__Provided records__.
(* ===== verification/BytesFacts.v ===== *)
(** * Bytes: codec composition and error detection

    [reads m bs a] says that the reader action [m] consumes exactly [bs],
    wherever it stands in the input, and yields [a]; it composes along the
    monad, so a record's decoder is shown to read its encoder by walking the
    fields.  The CRC is injective in each single byte. *)

From S2P Require Import Prelude Bytes.

(** ** Reading what was written *)

Definition reads {A} (m : Reader → A * Reader) (bs : list Z) (a : A) : Prop :=
  ∀ pre post,
    m (mkReader (pre ++ bs ++ post) (zlen pre) false) =
    (a, mkReader (pre ++ bs ++ post) (zlen pre + zlen bs) false).

Lemma reads_ret {A} (a : A) : reads (ret a) [] a.
Proof. intros pre post. unfold ret. by rewrite Z.add_0_r. Qed.

Lemma reads_bind {A B} (m : Reader → A * Reader) (k : A → Reader → B * Reader) b1 b2 a b :
  reads m b1 a → reads (k a) b2 b → reads (bind m k) (b1 ++ b2) b.
Proof.
  intros Hm Hk pre post. rewrite bind_eq, <-(assoc_L (++) b1), Hm. simpl.
  specialize (Hk (pre ++ b1) post). rewrite zlen_app, <-!(assoc_L (++)) in Hk.
  rewrite Hk, zlen_app. by rewrite Z.add_assoc.
Qed.

(** The last action of a decoder. *)
Lemma reads_last {A B} (m : Reader → A * Reader) (f : A → B) b1 a :
  reads m b1 a → reads (let* x := m in ret (f x)) b1 (f a).
Proof.
  intros Hm. rewrite <-(app_nil_r b1). eapply reads_bind; [done|apply reads_ret].
Qed.

Lemma reads_last_eq {A B} (m : Reader → A * Reader) (f : A → B) b1 a b :
  reads m b1 a → f a = b → reads (let* x := m in ret (f x)) b1 b.
Proof. intros Hm <-. by apply (reads_last m f). Qed.

Lemma peek_middle n pre bs post pos bad :
  length bs = n → pos = zlen pre → peek n (mkReader (pre ++ bs ++ post) pos bad) = bs.
Proof.
  intros <- ->. unfold peek, zlen. simpl. rewrite Nat2Z.id, drop_app_length.
  by rewrite take_app_length.
Qed.

Lemma remaining_middle n pre bs post pos bad :
  zlen bs = n → pos = zlen pre → remaining n (mkReader (pre ++ bs ++ post) pos bad) = true.
Proof.
  intros <- ->. unfold remaining. simpl. rewrite !zlen_app. apply Z.leb_le.
  pose proof (zlen_nonneg post). lia.
Qed.

Lemma reads_le n v :
  0 ≤ v < 2 ^ (8 * Z.of_nat n) → reads (read_le n) (put_le n v) v.
Proof.
  intros Hv pre post. unfold read_le.
  assert (zlen (put_le n v) = Z.of_nat n) as Hlen by (unfold zlen; by rewrite put_le_length).
  rewrite remaining_middle, peek_middle, get_put_le by (done || apply put_le_length).
  unfold skip. simpl. by rewrite Hlen.
Qed.

Lemma reads_u8 v : u8 v → reads read_u8 (put_u8 v) v.
Proof. intros Hv. by apply reads_le. Qed.
Lemma reads_u16 v : 0 ≤ v < 65536 → reads read_u16 (put_u16 v) v.
Proof. intros Hv. by apply reads_le. Qed.
Lemma reads_u32 v : u32 v → reads read_u32 (put_u32 v) v.
Proof. intros Hv. by apply reads_le. Qed.
Lemma reads_u64 v : u64 v → reads read_u64 (put_u64 v) v.
Proof. intros Hv. by apply reads_le. Qed.

Lemma reads_bool b : reads read_bool (put_bool b) b.
Proof.
  unfold read_bool, put_bool.
  replace b with (negb ((if b then 1 else 0) =? 0)) at 2 by by destruct b.
  apply (reads_last read_u8 (λ v, negb (v =? 0))), reads_u8. unfold u8. destruct b; lia.
Qed.

Lemma reads_opt {A} (m : Reader → A * Reader) (put : A → list Z) o :
  (∀ v, o = Some v → reads m (put v) v) → reads (read_opt m) (put_opt put o) o.
Proof.
  intros H. unfold read_opt, put_opt. eapply reads_bind; [apply reads_bool|].
  destruct o as [v|]; simpl; [|apply reads_ret].
  apply (reads_last m Some). by apply H.
Qed.

(** A string no longer than the reader's bound. *)
Lemma reads_str_bounded too_long s :
  slen s < 65536 → too_long (slen s) = false →
  reads (read_str_bounded too_long) (put_u16 (slen s) ++ bytes_of_string s) s.
Proof.
  intros Hs Hl. unfold read_str_bounded. eapply reads_bind.
  - apply reads_u16. unfold slen in *. pose proof (zlen_nonneg (bytes_of_string s)). lia.
  - intros pre post. simpl. rewrite Hl, remaining_middle by done. simpl.
    rewrite peek_middle by (unfold slen, zlen; rewrite ?Nat2Z.id; done).
    by rewrite string_of_bytes_of_string.
Qed.

(** ** CRC-32 *)

Lemma lxor_bound n a b :
  0 ≤ n → 0 ≤ a < 2 ^ n → 0 ≤ b < 2 ^ n → 0 ≤ Z.lxor a b < 2 ^ n.
Proof.
  intros Hn Ha Hb. assert (0 ≤ Z.lxor a b) as H0 by (apply Z.lxor_nonneg; lia).
  split; [done|].
  destruct (decide (Z.lxor a b = 0)) as [->|Hne]; [lia|].
  apply Z.log2_lt_pow2; [lia|].
  assert (∀ x, 0 ≤ x < 2 ^ n → Z.log2 x < n ∨ x = 0) as Hlog.
  { intros x Hx. destruct (decide (x = 0)); [by right|left]. apply Z.log2_lt_pow2; lia. }
  pose proof (Z.log2_lxor a b) as Hl.
  destruct (Hlog a Ha) as [?| ->], (Hlog b Hb) as [?| ->];
    rewrite ?Z.lxor_0_l, ?Z.lxor_0_r in *; simpl in *; lia.
Qed.

Lemma u32_pow v : u32 v ↔ 0 ≤ v < 2 ^ 32.
Proof. done. Qed.

Lemma shiftr1_bound c : 0 ≤ c < 2 ^ 32 → 0 ≤ Z.shiftr c 1 < 2 ^ 31.
Proof.
  intros Hc. rewrite Z.shiftr_div_pow2 by lia. change (2 ^ 1) with 2.
  split; [apply Z.div_pos; lia|]. apply Z.div_lt_upper_bound; lia.
Qed.

Lemma crc_step_range c : 0 ≤ c < 2 ^ 32 → 0 ≤ crc_step c < 2 ^ 32.
Proof.
  intros Hc. pose proof (shiftr1_bound c Hc). unfold crc_step, crc_poly.
  apply lxor_bound; [lia..|]. case_match; lia.
Qed.

(** The polynomial's top bit records the bit shifted out. *)
Lemma crc_step_top c : 0 ≤ c < 2 ^ 32 → Z.testbit (crc_step c) 31 = Z.testbit c 0.
Proof.
  intros Hc. unfold crc_step. rewrite Z.lxor_spec, Z.shiftr_spec by lia.
  assert (Z.testbit c (31 + 1) = false) as ->.
  { destruct (decide (c = 0)) as [->|]; [done|].
    apply Z.bits_above_log2; [lia|]. apply Z.log2_lt_pow2; simpl; lia. }
  by destruct (Z.testbit c 0).
Qed.

Lemma crc_step_inj a b :
  0 ≤ a < 2 ^ 32 → 0 ≤ b < 2 ^ 32 → crc_step a = crc_step b → a = b.
Proof.
  intros Ha Hb Heq. pose proof (crc_step_top a Ha) as Hta. pose proof (crc_step_top b Hb) as Htb.
  rewrite Heq, Htb in Hta. unfold crc_step in Heq. rewrite Hta in Heq.
  set (p := if Z.testbit a 0 then crc_poly else 0) in *.
  assert (Z.shiftr a 1 = Z.shiftr b 1) as Hs.
  { rewrite <-(Z.lxor_0_r (Z.shiftr a 1)), <-(Z.lxor_nilpotent p), <-Z.lxor_assoc, Heq.
    by rewrite Z.lxor_assoc, Z.lxor_nilpotent, Z.lxor_0_r. }
  rewrite <-!Z.div2_spec in Hs. rewrite (Z.div2_odd a), (Z.div2_odd b), Hs.
  rewrite <-!Z.bit0_odd. by rewrite Hta.
Qed.

Lemma crc_steps n a b :
  0 ≤ a < 2 ^ 32 → 0 ≤ b < 2 ^ 32 →
  0 ≤ Nat.iter n crc_step a < 2 ^ 32 ∧
  (Nat.iter n crc_step a = Nat.iter n crc_step b → a = b).
Proof.
  intros Ha Hb. induction n as [|n IH]; simpl; [done|].
  destruct IH as [IHr IHi]. split; [by apply crc_step_range|].
  intros Heq. apply IHi. apply crc_step_inj; [done| |done].
  clear -Hb. induction n as [|n IH]; simpl; [done|by apply crc_step_range].
Qed.

Lemma lxor_cancel_l c a b : Z.lxor c a = Z.lxor c b → a = b.
Proof.
  intros H. rewrite <-(Z.lxor_0_l a), <-(Z.lxor_nilpotent c), Z.lxor_assoc, H.
  by rewrite <-Z.lxor_assoc, Z.lxor_nilpotent, Z.lxor_0_l.
Qed.

Lemma u8_pow v : u8 v → 0 ≤ v < 2 ^ 32.
Proof. unfold u8. lia. Qed.

Lemma crc_byte_range c b : 0 ≤ c < 2 ^ 32 → u8 b → 0 ≤ crc_byte c b < 2 ^ 32.
Proof.
  intros Hc Hb%u8_pow. unfold crc_byte.
  apply (proj1 (crc_steps 8 (Z.lxor c b) 0 (lxor_bound 32 c b ltac:(lia) Hc Hb) ltac:(lia))).
Qed.

Lemma crc_byte_iter c b : crc_byte c b = Nat.iter 8 crc_step (Z.lxor c b).
Proof. reflexivity. Qed.

Lemma crc_byte_inj_crc c c' b :
  0 ≤ c < 2 ^ 32 → 0 ≤ c' < 2 ^ 32 → u8 b → crc_byte c b = crc_byte c' b → c = c'.
Proof.
  intros Hc Hc' Hb%u8_pow Heq. rewrite !crc_byte_iter in Heq.
  apply crc_steps in Heq; [|apply lxor_bound; lia..].
  apply (lxor_cancel_l b). by rewrite (Z.lxor_comm b c), (Z.lxor_comm b c').
Qed.

Lemma crc_byte_inj_byte c b b' :
  0 ≤ c < 2 ^ 32 → u8 b → u8 b' → crc_byte c b = crc_byte c b' → b = b'.
Proof.
  intros Hc Hb%u8_pow Hb'%u8_pow Heq. rewrite !crc_byte_iter in Heq.
  apply crc_steps in Heq; [|apply lxor_bound; lia..].
  by apply lxor_cancel_l in Heq.
Qed.

Lemma crc_fold_range l c : 0 ≤ c < 2 ^ 32 → bytes_ok l → 0 ≤ foldl crc_byte c l < 2 ^ 32.
Proof.
  intros Hc Hl. revert c Hc. induction Hl as [|b l Hb _ IH]; intros c Hc; simpl; [done|].
  by apply IH, crc_byte_range.
Qed.

Lemma crc_fold_inj l c c' :
  0 ≤ c < 2 ^ 32 → 0 ≤ c' < 2 ^ 32 → bytes_ok l →
  foldl crc_byte c l = foldl crc_byte c' l → c = c'.
Proof.
  intros Hc Hc' Hl. revert c c' Hc Hc'. induction Hl as [|b l Hb _ IH]; intros c c' Hc Hc'; simpl;
    [done|].
  intros Heq. apply IH in Heq; [|by apply crc_byte_range..].
  by apply crc_byte_inj_crc in Heq.
Qed.

Lemma crc32_range l : bytes_ok l → u32 (crc32 l).
Proof.
  intros Hl. apply u32_pow. unfold crc32. apply lxor_bound; [lia|apply crc_fold_range; [lia|done]|lia].
Qed.

(** Changing one byte changes the checksum. *)
Lemma crc32_single_byte pre b b' post :
  bytes_ok pre → u8 b → u8 b' → bytes_ok post →
  crc32 (pre ++ b :: post) = crc32 (pre ++ b' :: post) → b = b'.
Proof.
  intros Hpre Hb Hb' Hpost. unfold crc32. rewrite !foldl_app. simpl. intros Heq.
  assert (0 ≤ foldl crc_byte 4294967295 pre < 2 ^ 32) as Hc by (apply crc_fold_range; [lia|done]).
  rewrite (Z.lxor_comm _ 4294967295), (Z.lxor_comm (foldl _ (crc_byte _ b') _) 4294967295) in Heq.
  apply lxor_cancel_l, crc_fold_inj in Heq; [|by apply crc_byte_range..|done].
  by apply crc_byte_inj_byte in Heq.
Qed.

(** ** Sealed byte strings: a prefix followed by its checksum *)

Definition sealed (bs : list Z) : Prop :=
  ∃ p, bytes_ok p ∧ bs = p ++ put_u32 (crc32 p).

Lemma put_u32_crc_inj p q : bytes_ok p → bytes_ok q →
  put_u32 (crc32 p) = put_u32 (crc32 q) → crc32 p = crc32 q.
Proof.
  intros Hp%crc32_range Hq%crc32_range Heq%(f_equal get_le).
  unfold put_u32 in Heq. by rewrite !get_put_le in Heq.
Qed.

Lemma app_split {A} (a b c d : list A) :
  a ++ b = c ++ d → (length c ≤ length a)%nat → ∃ k, a = c ++ k ∧ d = k ++ b.
Proof.
  intros Heq Hlen. exists (drop (length c) a). split.
  - apply (f_equal (take (length c))) in Heq.
    rewrite take_app_le, take_app_length in Heq by done.
    rewrite <-Heq at 1. by rewrite take_drop.
  - apply (f_equal (drop (length c))) in Heq.
    rewrite drop_app_le, drop_app_length in Heq by done. done.
Qed.

(** Two sealed strings that differ in one byte at most are equal. *)
Lemma sealed_single_byte pre b b' post :
  sealed (pre ++ b :: post) → sealed (pre ++ b' :: post) → b = b'.
Proof.
  intros (p & Hp & Heq) (p' & Hp' & Heq').
  assert (length p = length p') as Hlen.
  { pose proof (f_equal length Heq) as H1. pose proof (f_equal length Heq') as H2.
    rewrite !length_app in H1, H2. simpl in *. lia. }
  destruct (decide (length p ≤ length pre)%nat) as [Hle|Hgt].
  - apply app_split in Heq as (k & -> & Hk); [|done].
    apply app_split in Heq' as (k' & Hpre & Hk'); [|lia].
    apply app_inj_1 in Hpre as [-> ->]; [|done].
    rewrite Hk in Hk'. by apply app_inv_head in Hk' as [= ?].
  - symmetry in Heq, Heq'.
    apply app_split in Heq as (k & -> & Hk); [|lia].
    apply app_split in Heq' as (k' & -> & Hk'); [|lia].
    rewrite !length_app in *.
    destruct k as [|b0 q], k' as [|b0' q']; simpl in *; [lia..|]. simplify_eq.
    rename H0 into Hpost. apply app_inj_2 in Hpost as [-> Hcrc]; [|done].
    apply put_u32_crc_inj in Hcrc; [|done..].
    apply Forall_app in Hp as [Hpre [Hb Hq]%Forall_cons].
    apply Forall_app in Hp' as [_ [Hb' _]%Forall_cons]. by apply crc32_single_byte in Hcrc.
Qed.
(* ===== verification/Recovery.v ===== *)
(** * Restart: capture, save, load, restore; bounds across restores

    End-to-end composition of the registry's durable-state operations with
    serialization and the state file, and what restoring does to the
    parallel-link bound and the generations. *)

From S2P Require Import Prelude Enums Double Records World Registry RegistryFacts Fixtures.
From S2P Require Import RegistryProps Bytes Serialization SerializationFacts SerializationProps.
From S2P Require Import Persistence.

(** ** Restoring a list of distinct records *)

Lemma emplace_None {A} k (x : A) m : m !! k = None → emplace k x m = <[k := x]> m.
Proof. unfold emplace. by intros ->. Qed.

Lemma restore_devices_list lim l acc :
  Forall (λ d, dev_id d ≠ 0 ∧ dev_generation d ≠ 0) l →
  NoDup (dev_id <$> l) → (∀ d, d ∈ l → acc !! dev_id d = None) →
  msize acc + zlen l ≤ max_devices lim →
  ∃ dm, restore_devices lim l acc = Ok dm ∧
    (∀ d, d ∈ l → dm !! dev_id d = Some d) ∧
    (∀ k, k ∉ dev_id <$> l → dm !! k = acc !! k).
Proof.
  revert acc. induction l as [|d l IH]; intros acc Hv Hnd Hacc Hsz.
  { exists acc. split_and!; [done|by intros d ?%elem_of_nil|done]. }
  apply Forall_cons in Hv as [[Hi Hg] Hv]. rewrite fmap_cons in Hnd.
  apply NoDup_cons in Hnd as [Hn Hnd]. rewrite zlen_cons in Hsz.
  pose proof (zlen_nonneg l). simpl.
  rewrite (proj2 (Z.leb_gt _ _)) by lia. unfold is_nil, gen_valid.
  rewrite (proj2 (Z.eqb_neq _ _) Hi), (proj2 (Z.eqb_neq _ _) Hg). simpl.
  assert (acc !! dev_id d = None) as Hd by (apply Hacc; left).
  rewrite emplace_None by done.
  destruct (IH (<[dev_id d := d]> acc)) as (dm & Hr & Hin & Hout); [done|done| | |].
  - intros d' Hd'. rewrite lookup_insert_ne; [apply Hacc; by right|].
    intros Heq. apply Hn. rewrite Heq. by apply list_elem_of_fmap_2.
  - rewrite msize_insert_None by done. lia.
  - exists dm. split_and!; [done| |].
    + intros d' [->|Hd']%elem_of_cons; [|by apply Hin]. rewrite Hout by done.
      by rewrite lookup_insert_eq.
    + intros k [Hk1 Hk2]%not_elem_of_cons.
      by rewrite Hout, lookup_insert_ne by done.
Qed.

Lemma restore_links_list lim dm l acc :
  Forall (λ k, lk_id k ≠ 0 ∧ lk_generation k ≠ 0 ∧ lk_source k ≠ lk_target k ∧
               is_Some (dm !! lk_source k) ∧ is_Some (dm !! lk_target k)) l →
  NoDup (lk_id <$> l) → (∀ k, k ∈ l → acc !! lk_id k = None) →
  msize acc + zlen l ≤ max_links lim →
  ∃ lm, restore_links lim dm l acc = Ok lm ∧
    (∀ k, k ∈ l → lm !! lk_id k = Some (restored_link k)) ∧
    (∀ i, i ∉ lk_id <$> l → lm !! i = acc !! i).
Proof.
  revert acc. induction l as [|d l IH]; intros acc Hv Hnd Hacc Hsz.
  { exists acc. split_and!; [done|by intros d ?%elem_of_nil|done]. }
  apply Forall_cons in Hv as [(Hi & Hg & Hst & [s Hs] & [t Ht]) Hv]. rewrite fmap_cons in Hnd.
  apply NoDup_cons in Hnd as [Hn Hnd]. rewrite zlen_cons in Hsz.
  pose proof (zlen_nonneg l). simpl.
  rewrite (proj2 (Z.leb_gt _ _)) by lia. unfold is_nil, gen_valid.
  rewrite (proj2 (Z.eqb_neq _ _) Hi), (proj2 (Z.eqb_neq _ _) Hg), (proj2 (Z.eqb_neq _ _) Hst), Hs, Ht.
  simpl. assert (acc !! lk_id d = None) as Hd by (apply Hacc; left).
  rewrite emplace_None by done.
  destruct (IH (<[lk_id d := restored_link d]> acc)) as (lm & Hr & Hin & Hout); [done|done| | |].
  - intros d' Hd'. rewrite lookup_insert_ne; [apply Hacc; by right|].
    intros Heq. apply Hn. rewrite Heq. by apply list_elem_of_fmap_2.
  - rewrite msize_insert_None by done. lia.
  - exists lm. split_and!; [done| |].
    + intros d' [->|Hd']%elem_of_cons; [|by apply Hin]. rewrite Hout by done.
      by rewrite lookup_insert_eq.
    + intros k [Hk1 Hk2]%not_elem_of_cons.
      by rewrite Hout, lookup_insert_ne by done.
Qed.

(** Every stored generation is valid. *)
Definition generations_valid (r : Registry) : Prop :=
  map_Forall (λ _ d, dev_generation d ≠ 0) (devices (state_ r)) ∧
  map_Forall (λ _ l, lk_generation l ≠ 0) (links (state_ r)).

Lemma sorted_devices_NoDup lim s : pre_ok lim s → NoDup (dev_id <$> sorted_devices s).
Proof.
  intros Hp. pose proof (vals_sorted dev_id _ (wf_device_keys lim s Hp)) as Hs.
  unfold sorted_devices. change (λ a b, dev_id a <? dev_id b) with device_id_lt in Hs.
  induction Hs as [|d l Hs IH Hl]; [constructor|].
  rewrite fmap_cons. constructor; [|done].
  rewrite list_elem_of_fmap. intros (d' & He & Hd').
  rewrite Forall_forall in Hl. specialize (Hl d' Hd'). lia.
Qed.

(** Restoring what was captured rebuilds the maps. *)
Lemma restore_captured_devices lim r :
  wf r → generations_valid r → device_count r ≤ max_devices lim →
  restore_devices lim (sorted_devices (state_ r)) ∅ = Ok (devices (state_ r)).
Proof.
  intros [Hp _] [Hg _] Hsz.
  assert (∀ d, d ∈ sorted_devices (state_ r) ↔ devices (state_ r) !! dev_id d = Some d) as Hel
    by (intros; by apply (elem_of_sorted_devices (limits_ r))).
  destruct (restore_devices_list lim (sorted_devices (state_ r)) ∅) as (dm & -> & Hin & Hout).
  - apply Forall_forall. intros d Hd%Hel. destruct (pre_devices _ _ Hp _ _ Hd) as [_ ?].
    split; [done|]. by apply (Hg (dev_id d)).
  - by apply (sorted_devices_NoDup (limits_ r)).
  - intros. apply lookup_empty.
  - change (msize ∅) with 0. unfold sorted_devices. by rewrite zlen_vals.
  - f_equal. apply map_eq. intros k. destruct (devices (state_ r) !! k) as [d|] eqn:Hd.
    + destruct (pre_devices _ _ Hp _ _ Hd) as [<- _]. by apply Hin, Hel.
    + rewrite Hout; [apply lookup_empty|]. intros (d & -> & Hd'%Hel)%list_elem_of_fmap. congruence.
Qed.

Lemma restore_captured_links lim r :
  wf r → generations_valid r → link_count r ≤ max_links lim →
  restore_links lim (devices (state_ r)) (sorted_links (state_ r)) ∅ =
  Ok (restored_link <$> links (state_ r)).
Proof.
  intros [Hp _] [_ Hg] Hsz.
  assert (∀ l, l ∈ sorted_links (state_ r) ↔ links (state_ r) !! lk_id l = Some l) as Hel
    by (intros; by apply (elem_of_sorted_links (limits_ r))).
  destruct (restore_links_list lim (devices (state_ r)) (sorted_links (state_ r)) ∅)
    as (lm & -> & Hin & Hout).
  - apply Forall_forall. intros l Hl%Hel. destruct (pre_links _ _ Hp _ _ Hl) as (_&?&?&?&?).
    split_and!; try done. by apply (Hg (lk_id l)).
  - by apply (sorted_links_NoDup (limits_ r)).
  - intros. apply lookup_empty.
  - change (msize ∅) with 0. unfold sorted_links. by rewrite zlen_vals.
  - f_equal. apply map_eq. intros k. rewrite lookup_fmap.
    destruct (links (state_ r) !! k) as [l|] eqn:Hl; simpl.
    + destruct (pre_links _ _ Hp _ _ Hl) as (<-&_). by apply Hin, Hel.
    + rewrite Hout; [apply lookup_empty|]. intros (l & -> & Hl'%Hel)%list_elem_of_fmap. congruence.
Qed.

Definition captured (r : Registry) (w : World) : DurableState :=
  mkDurable durable_format_version (topology_generation r)
    (sorted_devices (state_ r)) (sorted_links (state_ r)) (now_timestamp w).1.

Lemma capture_eq r w : (capture_durable_state r w).1 = Ok (captured r w).
Proof. done. Qed.

Lemma restore_captured r w lim w' :
  wf r → generations_valid r → device_count r ≤ max_devices lim → link_count r ≤ max_links lim →
  let out := restore_durable_state (captured r w) (new_registry lim) w' in
  out.1.1 = Ok tt ∧
  let g := gen_next (Z.max 1 (topology_generation r)) in
  topology_generation out.1.2 = g ∧
  devices (state_ out.1.2) = restored_device <$> devices (state_ r) ∧
  links (state_ out.1.2) =
    (λ l, link_set_topology_generation g (restored_link l)) <$> links (state_ r).
Proof.
  intros Hwf Hg Hd Hl. unfold restore_durable_state. cbn [captured ds_format_version].
  rewrite bool_decide_eq_false_2 by (by intros []). cbn [ds_devices ds_links captured limits_ new_registry].
  rewrite restore_captured_devices, restore_captured_links by done.
  simpl. unfold topology_generation. simpl.
  assert ((if 1 <? topology_gen (state_ r) then topology_gen (state_ r) else 1) =
          Z.max 1 (topology_gen (state_ r))) as -> by (case_match; to_props; lia).
  split_and!; try done. by rewrite <-map_fmap_compose.
Qed.

(** C19.  A restart through the state file preserves the topology.  Take a
    well-formed registry whose stored generations are valid and whose captured
    state fits the format: every field within its type, strings of at most 4096
    bytes, at most 256 devices and 1024 links whatever the registry's own limits.
    What is captured, saved without a fault within the size limit, loaded, and
    restored into a fresh registry with room for it gives back the same devices,
    those with an owner marked REVALIDATION_REQUIRED, and the same links, all
    marked REVALIDATION_REQUIRED (their degradation flag is cleared and the note
    says why), under a newer generation (on a platform that evaluates call
    arguments left to right; the newer generation wraps at 2^64). *)
Theorem restart_recovers_topology `{Platform} r w lim w' path fs :
  wf r → generations_valid r → durable_typed (captured r w) →
  device_count r ≤ max_devices lim → link_count r ≤ max_links lim →
  zlen (serialized_prefix (captured r w)) + 4 ≤ max_persisted_state_bytes lim →
  arg_order = LeftToRight →
  ∃ ds, (capture_durable_state r w).1 = Ok ds ∧
    let fs' := (save_durable_state ds path lim no_faults fs).2 in
    load_durable_state path lim no_faults fs' = Ok ds ∧
    let out := restore_durable_state ds (new_registry lim) w' in
    let g := gen_next (Z.max 1 (topology_generation r)) in
    out.1.1 = Ok tt ∧ topology_generation out.1.2 = g ∧
    devices (state_ out.1.2) =
      (λ d, if bool_decide (is_Some (dev_owner_worker d)) || bool_decide (is_Some (dev_owner_boot d))
            then device_set_health DeviceHealthState.REVALIDATION_REQUIRED d else d) <$>
      devices (state_ r) ∧
    links (state_ out.1.2) =
      (λ l, link_set_topology_generation g
              (link_set_dynamic LinkOperationalState.REVALIDATION_REQUIRED false
                 "revalidation required after durable-state restore" l)) <$> links (state_ r).
Proof.
  intros Hwf Hg Ht Hd Hl Hsz Ha. exists (captured r w). split; [done|].
  split; [|by apply restore_captured].
  destruct (save_no_faults (captured r w) path lim fs Hsz) as (ser & Hser & _ & Hfile).
  unfold load_durable_state. rewrite Hfile.
  destruct (deserialize_serialize (captured r w) Ht) as (ser' & Hser' & Hdes).
  rewrite Hser in Hser'. apply Ok_inj in Hser'. subst ser'.
  unfold serialize_durable_state in Hser. apply Ok_inj in Hser. subst ser. cbn [ser_bytes].
  rewrite (proj2 (Z.ltb_ge _ _)) by (rewrite zlen_app, zlen_put_u32; lia).
  cbn [can_read no_faults negb]. unfold serialize_durable_state in Hdes.
  change 1 with durable_version. rewrite Hdes. by rewrite reread_durable_ltr.
Qed.

Lemma triangle_generations_valid : generations_valid triangle_registry.
Proof. split; apply (bool_decide_unpack _); vm_compute; exact I. Qed.

(** What the triangle is captured as. *)
Definition triangle_state : DurableState :=
  mkDurable durable_format_version 7
    [make_device 1 "gpu1" 1; make_device 2 "gpu2" 1; make_device 3 "gpu3" 1]
    (link_set_topology_generation 7 <$>
      [make_link 10 1 2 LinkOperationalState.UP 1; make_link 11 2 3 LinkOperationalState.UP 1;
       make_link 12 1 3 LinkOperationalState.UP 1])
    (mkTimestamp 1006 true).

Lemma triangle_captured : captured triangle_registry triangle_world = triangle_state.
Proof. vm_compute. reflexivity. Qed.

Lemma triangle_captured_typed : durable_typed (captured triangle_registry triangle_world).
Proof.
  rewrite triangle_captured. split; try done.
  - repeat constructor; try done.
  - repeat constructor; done.
Qed.

Lemma restart_recovers_topology_witness :
  ∃ ds, (capture_durable_state triangle_registry triangle_world).1 = Ok ds ∧
    let out := restore_durable_state ds (new_registry default_limits) world0 in
    out.1.1 = Ok tt ∧ topology_generation out.1.2 = 8 ∧
    devices (state_ out.1.2) = restored_device <$> devices (state_ triangle_registry).
Proof.
  destruct (@restart_recovers_topology reference_platform triangle_registry triangle_world
    default_limits world0 "state.bin" ∅) as (ds & Hc & _ & Hok & Hg & Hd & _).
  - apply triangle_wf.
  - apply triangle_generations_valid.
  - apply triangle_captured_typed.
  - by vm_compute.
  - by vm_compute.
  - by vm_compute.
  - reflexivity.
  - exists ds. split; [exact Hc|]. split; [exact Hok|]. split; [|exact Hd].
    rewrite Hg. vm_compute. reflexivity.
Defined.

__Exercise description__. Copy out the data above word for word, starting at its first line and ending with the line that contains "Proof. intros pre".

__Problem solution__.
(* ===== verification/BytesFacts.v ===== *)
(** * Bytes: codec composition and error detection

    [reads m bs a] says that the reader action [m] consumes exactly [bs],
    wherever it stands in the input, and yields [a]; it composes along the
    monad, so a record's decoder is shown to read its encoder by walking the
    fields.  The CRC is injective in each single byte. *)

From S2P Require Import Prelude Bytes.

(** ** Reading what was written *)

Definition reads {A} (m : Reader → A * Reader) (bs : list Z) (a : A) : Prop :=
  ∀ pre post,
    m (mkReader (pre ++ bs ++ post) (zlen pre) false) =
    (a, mkReader (pre ++ bs ++ post) (zlen pre + zlen bs) false).

Lemma reads_ret {A} (a : A) : reads (ret a) [] a.
Proof. intros pre post. unfold ret. by rewrite Z.add_0_r. Qed.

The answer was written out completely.